## PROBLEM DESCRIPTION
In the data below, find each line containing the string "simpl" and return it.

BEGIN MATERIAL PROVIDED

(* ===== verification/WfsSpec.v ===== *)
(** Specifications of the FUSE operations over a namespace that satisfies
    [tree]: each returns, keeps the invariant, and has the stated effect.
    [target s path] is the inode the operations on [path] work on. *)

From stdpp Require Import base option list numbers.
From coqutil Require Import Byte Word.LittleEndianList.
From Stdlib Require Import ZArith Lia.
From S2P Require Import Prelude CString WfsBitmap WfsDisk WfsStore WfsBlocks WfsPath WfsDir WfsOps WfsFree WfsFrame WfsIO WfsSlots WfsTree WfsLookup.

(** [path], with escape sequences stripped, names inode [i]. *)
Definition target (s : state) (path : cstr) (i : nat) : Prop :=
  resolves s 0 (comps (clean_path path PATH_MAX)) i.

(** Why an operation could not look [path] up. *)
Definition lookup_error (s : state) (path : cstr) (e : Z) : Prop :=
  (e = - ENOMEM)%Z ∨ lookup_failed s 0 (comps (clean_path path PATH_MAX)) e.

Lemma strip_loop_sub b inp : ∀ sk o n, b ∈ strip_loop inp sk o n → b ∈ inp.
Proof.
  assert (H : ∀ m inp, length inp ≤ m → ∀ sk o n, b ∈ strip_loop inp sk o n → b ∈ inp).
  2: { intros. by eapply (H (length inp)). }
  intros m. induction m as [|m IH]; intros [|c rest] Hm sk o n; simpl in *; try done; [lia|].
  destruct sk.
  { case_decide; intros Hb%IH; (lia || by right). }
  case_decide; [|by intros ?%elem_of_nil]. destruct rest as [|d rest]; [done|].
  case_decide.
  - intros Hb%IH; [do 2 right; done|simpl in *; lia].
  - intros [->|Hb%IH]%elem_of_cons; [by left|by right|lia].
Qed.

Lemma no_nul_clean_path path n : no_nul path → no_nul (clean_path path n).
Proof.
  intros Hp. unfold clean_path. destruct (strip_ansi_codes path n) as [|c t] eqn:E.
  - by apply (bool_decide_eq_true_1 (no_nul _)).
  - intros H. apply Hp. rewrite <- E in H. by apply strip_loop_sub in H.
Qed.

Lemma frame_set_calls s n : sinv s → frame none s (set_calls n s).
Proof. intros HS. constructor; try done. by apply sinv_set_calls. Qed.

Lemma resolves_frame_none s s' d cs i :
  tree s → frame none s s' → allocated s d → resolves s' d cs i ↔ resolves s d cs i.
Proof. intros T F. apply resolves_dirs_kept; [done|]. by apply frame_none_dirs_kept. Qed.

(** The lookup every operation on an existing file starts with. *)
Lemma target_run s path :
  tree s → no_nul path →
  ∃ r n, get_inode_from_path (clean_path path PATH_MAX) s = Some (r, set_calls n s) ∧
    match r with inr i => target s path i ∧ allocated s i | inl e => lookup_error s path e end.
Proof.
  intros T Hp. destruct (get_inode_from_path_run s (clean_path path PATH_MAX)) as (r&n&E&Hr);
    [done|by apply no_nul_clean_path|].
  exists r, n. split; [done|]. destruct r as [e|i]; [done|]. split; [done|].
  eapply resolves_allocated; [done|apply T|done].
Qed.

(** ** Reading *)

Definition read_len (s : state) (i o n : nat) : nat := Nat.min n (Z.to_nat (ino_size (inode_at s i)) - o).

Lemma wfs_read_run s path o n :
  tree s → no_nul path → (Z.of_nat n < 2 ^ 31)%Z → (Z.of_nat o + Z.of_nat n < 2 ^ 63)%Z →
  ∃ r buf s', wfs_read path (Z.of_nat n) (Z.of_nat o) s = Some ((r, buf), s') ∧ frame none s s' ∧
    ((∃ i, target s path i ∧ allocated s i ∧
        if S_ISDIR (ino_mode (inode_at s i)) then r = (- EISDIR)%Z ∧ buf = []
        else r = Z.of_nat (length buf) ∧ buf = bytes_at s i o (read_len s i o n)) ∨
     lookup_error s path r ∧ buf = []).
Proof.
  intros T Hp Hn Hov. destruct (target_run s path T Hp) as (r&c&E&Hr). unfold wfs_read.
  rewrite (bind_run _ _ _ _ _ E). pose proof (t_sinv _ T) as HS. set (s1 := set_calls c s).
  pose proof (frame_set_calls s c HS) as F1. fold s1 in F1.
  destruct r as [e|i]; [by eexists _, _, s1; split; [done|]; auto|]. destruct Hr as [Ht Ha].
  assert (Hl : i < length (inodes s1)) by (apply (allocated_lt s); [apply HS|done]).
  rewrite (bind_run _ _ _ _ _ (load_inode_run s1 i Hl)). change (inode_at s1 i) with (inode_at s i).
  destruct (si_inode _ HS i Ha) as (_&_&Hsz).
  destruct (S_ISDIR (ino_mode (inode_at s i))) eqn:Hdir.
  { eexists _, _, s1. split; [done|]. split; [done|]. left. exists i. by rewrite Hdir. }
  destruct (Z.leb_spec (ino_size (inode_at s i)) (Z.of_nat o)).
  { eexists _, _, s1. split; [done|]. split; [done|]. left. exists i. rewrite Hdir. split_and!; try done.
    unfold read_len. by replace (_ - o) with 0 by lia; rewrite Nat.min_0_r. }
  assert (Etr : (if (ino_size (inode_at s i) <? Z.of_nat o + s64 (Z.of_nat n))%Z
    then u64 (ino_size (inode_at s i) - Z.of_nat o) else Z.of_nat n) = Z.of_nat (read_len s i o n)).
  { rewrite s64_id by lia. unfold read_len. destruct (Z.ltb_spec (ino_size (inode_at s i)) (Z.of_nat o + Z.of_nat n)).
    - rewrite u64_id by lia. lia.
    - lia. }
  rewrite Etr. set (m := read_len s i o n) in *. rewrite Nat2Z.id.
  assert (HS1 : sinv s1) by apply F1.
  destruct (read_loop_run i o m m 0 [] s1) as (e&El); [done..|lia|lia|].
  rewrite (bind_run _ _ _ _ _ El). cbn beta iota. rewrite Nat.add_0_r, Nat.sub_0_r. simpl app.
  change (bytes_at s1) with (bytes_at s).
  assert (Fe : frame none s (set_error e s1)).
  { eapply frame_trans; [exact F1|]. apply frame_grown. by apply grown_set_error. }
  assert (H2 : ∃ s2, (if (0 <? Z.of_nat m)%Z then wfs_update_times (Some i) true false false else mret ())
    (set_error e s1) = Some ((), s2) ∧ frame none s s2).
  { destruct (0 <? Z.of_nat m)%Z; [|by eexists].
    destruct (touch_run (set_error e s1) i true false false) as (s2&E2&F2&_); [apply Fe|done|].
    exists s2. split; [done|]. by eapply frame_trans. }
  destruct H2 as (s2&E2&F2). rewrite (bind_run _ _ _ _ _ E2).
  eexists _, _, s2. split; [done|]. split; [done|]. left. exists i. rewrite Hdir. split_and!; try done.
  rewrite length_bytes_at, s32_id; [done|]. unfold m, read_len. lia.
Qed.

(** ** Writing *)

Lemma frame_wrote s s' i o bs : sinv s' → same_meta s s' → wrote s s' i o bs → frame (.= i) s s'.
Proof.
  intros HS M W. constructor; [done|apply M..| |].
  - intros. by apply same_meta_allocated.
  - intros j Hj Ha. split; [by apply same_meta_core|]. intros q. rewrite (W j q Ha), decide_False; tauto.
Qed.

(** The end of a successful write: size and timestamps. *)
Lemma write_finish s i new_end done_ :
  sinv s → allocated s i → (0 ≤ new_end < 2 ^ 63)%Z →
  ∃ s', (i0 ← load_inode i;
         (if (ino_size i0 <? new_end)%Z then update_inode i (with_size new_end) else mret ());;
         (if (0 <? done_)%Z then wfs_update_times (Some i) false true true else mret ());;
         mret (s32 done_)) s = Some (s32 done_, s') ∧
    frame (.= i) s s' ∧ allocated s' i ∧ (∀ o, byte_at s' i o = byte_at s i o) ∧
    core (inode_at s' i) = core (with_size (Z.max (ino_size (inode_at s i)) new_end) (inode_at s i)).
Proof.
  intros HS Hi Hn. rewrite (bind_run _ _ _ _ _ (load_inode_run s i (allocated_lt _ _ (si_geom _ HS) Hi))).
  destruct (extend_run s i new_end HS Hi Hn) as (s1&E1&F1&A1&B1&C1). rewrite (bind_run _ _ _ _ _ E1).
  destruct (0 <? done_)%Z.
  2: { exists s1. split_and!; done. }
  destruct (touch_run s1 i false true true (fr_sinv _ _ _ F1) A1) as (s2&E2&F2&_).
  rewrite (bind_run _ _ _ _ _ E2). exists s2. split; [done|].
  destruct (frame_none_file _ _ _ F2 A1) as [C2 B2].
  split; [eapply frame_trans; [done|by apply frame_none]|]. split_and!.
  - by apply (frame_none_alloc _ _ _ F2).
  - intros o. by rewrite B2.
  - by rewrite C2.
Qed.

(** Outcome of a write of [buf] at [o] to regular file [i]. *)
Definition written (s s' : state) (i o : nat) (buf : list byte) (r : Z) : Prop :=
  (r = Z.of_nat (length buf) ∧ wrote s s' i o buf ∧
   core (inode_at s' i) =
     core (with_size (Z.max (ino_size (inode_at s i)) (Z.of_nat (o + length buf))) (inode_at s i)) ∧
   (buf = [] ∨ o + length buf ≤ 70 * 512)) ∨
  (r = (- ENOSPC)%Z ∧ ∃ k, k < length buf ∧ wrote s s' i o (take k buf) ∧
   core (inode_at s' i) = core (inode_at s i) ∧ (70 ≤ (o + k) / 512 ∨ full s')).

Lemma wrote_set_calls s c s' i o bs : wrote (set_calls c s) s' i o bs → wrote s s' i o bs.
Proof. done. Qed.

Lemma write_body s i o buf :
  sinv s → allocated s i → (Z.of_nat (length buf) < 2 ^ 31)%Z → (Z.of_nat (o + length buf) < 2 ^ 63)%Z →
  ∃ r s', (r ← write_loop (length buf) i buf (Z.of_nat o) (Z.of_nat (length buf)) 0;
           match r with
           | None => error_or_nospc
           | Some done =>
               let new_end := (Z.of_nat o + done)%Z in
               i0 ← load_inode i;
               (if (ino_size i0 <? new_end)%Z then update_inode i (with_size new_end) else mret ());;
               (if (0 <? done)%Z then wfs_update_times (Some i) false true true else mret ());;
               mret (s32 done)
           end) s = Some (r, s') ∧
    frame (.= i) s s' ∧ allocated s' i ∧ written s s' i o buf r.
Proof.
  intros HS Hi Hn Hov.
  destruct (write_loop_run i o buf (length buf) 0 s) as (r&s1&E&HS1&M1&Hr); [done|done|lia|lia|].
  change 0%Z with (Z.of_nat 0). rewrite (bind_run _ _ _ _ _ E). rewrite Nat.add_0_r in Hr.
  assert (Hi1 : allocated s1 i) by (by apply (same_meta_allocated s s1)).
  destruct r as [x|].
  - destruct Hr as (->&W&_&Hlen). rewrite drop_0 in W.
    destruct (write_finish s1 i (Z.of_nat o + Z.of_nat (length buf)) (Z.of_nat (length buf)))
      as (s2&E2&F2&A2&B2&C2); [done|done|lia|].
    eexists _, s2. split; [exact E2|]. split; [|split; [done|]].
    + eapply frame_trans; [by eapply frame_wrote|done].
    + left. split; [apply s32_id; lia|]. split_and!.
      * intros j q Hj. rewrite <- (W j q Hj). destruct (decide (j = i)) as [->|]; [by rewrite B2|].
        destruct (fr_file _ _ _ F2 j) as [_ B]; [done|by apply (same_meta_allocated s s1)|]. by rewrite B.
      * rewrite C2, (same_meta_size _ _ i M1), Nat2Z.inj_add.
        pose proof (sm_meta _ _ M1 i) as Em. destruct (inode_at s1 i), (inode_at s i).
        unfold meta, with_blocks in Em. simpl in Em. injection Em as -> -> -> -> -> -> -> -> -> ->. done.
      * destruct Hlen as [Hl|]; [left; by apply nil_length_inv|by right].
  - destruct Hr as (k&Hk&W&He&Hfull). rewrite Nat.sub_0_r, drop_0 in W.
    exists (- ENOSPC)%Z, s1. split; [|split; [by eapply frame_wrote|split; [done|]]].
    + unfold error_or_nospc, gets. run_bind. by rewrite He.
    + right. split; [done|]. exists k. split_and!; [lia|done|by apply same_meta_core|done].
Qed.

Lemma wfs_write_run s path buf o :
  tree s → no_nul path → (Z.of_nat (length buf) < 2 ^ 31)%Z → (Z.of_nat (o + length buf) < 2 ^ 63)%Z →
  ∃ r s', wfs_write path buf (Z.of_nat o) s = Some (r, s') ∧ tree s' ∧ dirs_kept s s' ∧
    ((∃ i, target s path i ∧ allocated s i ∧ ¬ is_dir s i ∧ frame (.= i) s s' ∧ written s s' i o buf r) ∨
     (∃ i, target s path i ∧ is_dir s i ∧ r = (- EISDIR)%Z ∧ frame none s s') ∨
     lookup_error s path r ∧ frame none s s').
Proof.
  intros T Hp Hn Hov. destruct (target_run s path T Hp) as (r&c&E&Hr). unfold wfs_write.
  rewrite (bind_run _ _ _ _ _ E). pose proof (t_sinv _ T) as HS. set (s1 := set_calls c s).
  pose proof (frame_set_calls s c HS) as F1. fold s1 in F1.
  assert (Tn : ∀ s2, frame none s s2 → tree s2 ∧ dirs_kept s s2).
  { intros s2 F. pose proof (frame_none_dirs_kept _ _ F). split; [by eapply tree_dirs_kept|done]. }
  destruct r as [e|i].
  { exists e, s1. destruct (Tn s1 F1). split_and!; try done. right; right. done. }
  destruct Hr as [Ht Ha]. assert (Hl : i < length (inodes s1)) by (apply (allocated_lt s); [apply HS|done]).
  rewrite (bind_run _ _ _ _ _ (load_inode_run s1 i Hl)). change (inode_at s1 i) with (inode_at s i).
  destruct (S_ISDIR (ino_mode (inode_at s i))) eqn:Hdir.
  { exists (- EISDIR)%Z, s1. destruct (Tn s1 F1). split_and!; try done. right; left. by exists i. }
  destruct (write_body s1 i o buf) as (r&s2&E2&F2&A2&W2); [apply F1|done..|].
  exists r, s2. split; [exact E2|].
  assert (F : frame (.= i) s s2) by (eapply frame_trans; [by apply frame_none|done]).
  assert (Hnd : ¬ is_dir s i) by (unfold is_dir; by rewrite Hdir).
  assert (Hcore : ino_mode (inode_at s2 i) = ino_mode (inode_at s i) ∧
                  ino_nlinks (inode_at s2 i) = ino_nlinks (inode_at s i)).
  { destruct W2 as [(_&_&C&_)|(_&k&_&_&C&_)]; by rewrite (core_mode _ _ C), (core_nlinks _ _ C). }
  assert (K : dirs_kept s s2) by (apply (frame_file_dirs_kept s s2 i); try done; apply Hcore).
  split; [by eapply tree_dirs_kept|]. split; [done|]. left. exists i. split_and!; try done.
Qed.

END MATERIAL PROVIDED

## RESULT
  intros m. induction m as [|m IH]; intros [|c rest] Hm sk o n; simpl in *; try done; [lia|].
  - intros Hb%IH; [do 2 right; done|simpl in *; lia].
  rewrite (bind_run _ _ _ _ _ El). cbn beta iota. rewrite Nat.add_0_r, Nat.sub_0_r. simpl app.
        unfold meta, with_blocks in Em. simpl in Em. injection Em as -> -> -> -> -> -> -> -> -> ->. done.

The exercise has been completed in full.